### WHAT YOU SHOULD DO
Give again, word for word, every line below from the one that has "[provision_workspace_ownership], event by" through the one that has "S) ws rid s", both included, and no others.

### RECORD EXTRACTS

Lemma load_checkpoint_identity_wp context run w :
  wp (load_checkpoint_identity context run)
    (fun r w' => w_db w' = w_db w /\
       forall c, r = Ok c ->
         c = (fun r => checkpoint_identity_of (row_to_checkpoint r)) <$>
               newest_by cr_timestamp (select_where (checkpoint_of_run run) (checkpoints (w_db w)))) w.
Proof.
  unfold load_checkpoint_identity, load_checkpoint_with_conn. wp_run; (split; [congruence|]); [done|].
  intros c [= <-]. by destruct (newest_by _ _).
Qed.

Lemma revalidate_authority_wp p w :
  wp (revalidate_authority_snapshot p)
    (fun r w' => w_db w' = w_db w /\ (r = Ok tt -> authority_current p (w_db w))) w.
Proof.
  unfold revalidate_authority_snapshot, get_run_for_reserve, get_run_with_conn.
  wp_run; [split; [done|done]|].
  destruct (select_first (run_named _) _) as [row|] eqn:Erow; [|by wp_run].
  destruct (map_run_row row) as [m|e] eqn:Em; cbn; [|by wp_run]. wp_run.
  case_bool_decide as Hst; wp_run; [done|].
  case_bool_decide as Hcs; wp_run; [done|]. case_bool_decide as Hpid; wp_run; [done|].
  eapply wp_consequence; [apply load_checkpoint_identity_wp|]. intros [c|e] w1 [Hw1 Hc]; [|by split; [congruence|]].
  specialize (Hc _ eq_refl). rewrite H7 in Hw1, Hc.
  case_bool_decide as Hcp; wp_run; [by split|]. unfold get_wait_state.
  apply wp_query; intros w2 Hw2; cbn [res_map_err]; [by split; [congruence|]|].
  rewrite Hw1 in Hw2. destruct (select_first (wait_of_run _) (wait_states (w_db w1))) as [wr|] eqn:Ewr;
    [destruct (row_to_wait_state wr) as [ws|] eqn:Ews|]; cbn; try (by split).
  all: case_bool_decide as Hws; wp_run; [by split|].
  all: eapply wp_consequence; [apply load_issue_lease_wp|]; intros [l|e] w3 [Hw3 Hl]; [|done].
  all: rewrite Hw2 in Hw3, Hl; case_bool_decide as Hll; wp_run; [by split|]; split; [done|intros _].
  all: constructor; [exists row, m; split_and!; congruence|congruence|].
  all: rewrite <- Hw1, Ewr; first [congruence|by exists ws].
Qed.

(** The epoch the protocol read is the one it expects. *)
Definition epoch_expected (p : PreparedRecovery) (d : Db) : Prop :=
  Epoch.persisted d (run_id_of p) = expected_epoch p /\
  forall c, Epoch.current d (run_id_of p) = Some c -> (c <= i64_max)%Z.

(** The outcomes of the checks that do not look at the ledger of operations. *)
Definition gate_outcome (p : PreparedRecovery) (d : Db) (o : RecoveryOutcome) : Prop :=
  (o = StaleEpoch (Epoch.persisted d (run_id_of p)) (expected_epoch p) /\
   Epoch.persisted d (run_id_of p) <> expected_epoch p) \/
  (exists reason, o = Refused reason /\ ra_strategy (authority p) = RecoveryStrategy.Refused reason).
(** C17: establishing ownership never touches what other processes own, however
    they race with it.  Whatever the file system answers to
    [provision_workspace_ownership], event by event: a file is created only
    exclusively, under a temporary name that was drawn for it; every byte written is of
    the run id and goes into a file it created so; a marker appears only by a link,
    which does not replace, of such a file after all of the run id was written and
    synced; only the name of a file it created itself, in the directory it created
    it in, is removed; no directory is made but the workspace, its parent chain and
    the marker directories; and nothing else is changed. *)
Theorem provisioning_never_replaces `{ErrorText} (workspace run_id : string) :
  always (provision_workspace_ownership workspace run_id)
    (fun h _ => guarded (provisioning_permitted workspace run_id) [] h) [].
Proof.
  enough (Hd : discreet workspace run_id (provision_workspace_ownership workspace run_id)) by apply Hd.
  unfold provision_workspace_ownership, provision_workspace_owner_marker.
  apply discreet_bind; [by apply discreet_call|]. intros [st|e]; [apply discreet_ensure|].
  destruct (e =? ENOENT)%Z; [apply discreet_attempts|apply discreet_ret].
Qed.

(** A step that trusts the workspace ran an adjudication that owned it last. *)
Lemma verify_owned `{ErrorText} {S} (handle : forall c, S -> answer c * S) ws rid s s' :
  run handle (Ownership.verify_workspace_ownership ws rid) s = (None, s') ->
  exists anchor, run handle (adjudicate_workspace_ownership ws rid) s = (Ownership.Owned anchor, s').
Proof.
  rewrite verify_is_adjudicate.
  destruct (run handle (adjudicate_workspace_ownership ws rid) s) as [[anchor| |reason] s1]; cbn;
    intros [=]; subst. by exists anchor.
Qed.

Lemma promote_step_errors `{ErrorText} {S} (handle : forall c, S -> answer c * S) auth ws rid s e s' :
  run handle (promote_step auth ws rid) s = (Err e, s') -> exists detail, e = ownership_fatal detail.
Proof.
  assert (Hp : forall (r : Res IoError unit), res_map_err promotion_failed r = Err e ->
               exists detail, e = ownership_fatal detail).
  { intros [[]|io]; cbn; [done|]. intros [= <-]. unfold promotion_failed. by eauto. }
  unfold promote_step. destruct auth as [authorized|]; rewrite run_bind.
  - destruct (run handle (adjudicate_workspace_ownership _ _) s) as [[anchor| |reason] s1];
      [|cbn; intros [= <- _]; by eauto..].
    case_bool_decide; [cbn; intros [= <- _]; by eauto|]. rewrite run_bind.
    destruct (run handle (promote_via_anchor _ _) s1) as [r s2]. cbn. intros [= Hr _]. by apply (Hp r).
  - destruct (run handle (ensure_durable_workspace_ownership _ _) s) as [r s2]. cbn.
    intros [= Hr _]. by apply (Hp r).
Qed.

### TASK RESPONSE
    [provision_workspace_ownership], event by event: a file is created only
    exclusively, under a temporary name that was drawn for it; every byte written is of
    the run id and goes into a file it created so; a marker appears only by a link,
    which does not replace, of such a file after all of the run id was written and
    synced; only the name of a file it created itself, in the directory it created
    it in, is removed; no directory is made but the workspace, its parent chain and
    the marker directories; and nothing else is changed. *)
Theorem provisioning_never_replaces `{ErrorText} (workspace run_id : string) :
  always (provision_workspace_ownership workspace run_id)
    (fun h _ => guarded (provisioning_permitted workspace run_id) [] h) [].
Proof.
  enough (Hd : discreet workspace run_id (provision_workspace_ownership workspace run_id)) by apply Hd.
  unfold provision_workspace_ownership, provision_workspace_owner_marker.
  apply discreet_bind; [by apply discreet_call|]. intros [st|e]; [apply discreet_ensure|].
  destruct (e =? ENOENT)%Z; [apply discreet_attempts|apply discreet_ret].
Qed.

(** A step that trusts the workspace ran an adjudication that owned it last. *)
Lemma verify_owned `{ErrorText} {S} (handle : forall c, S -> answer c * S) ws rid s s' :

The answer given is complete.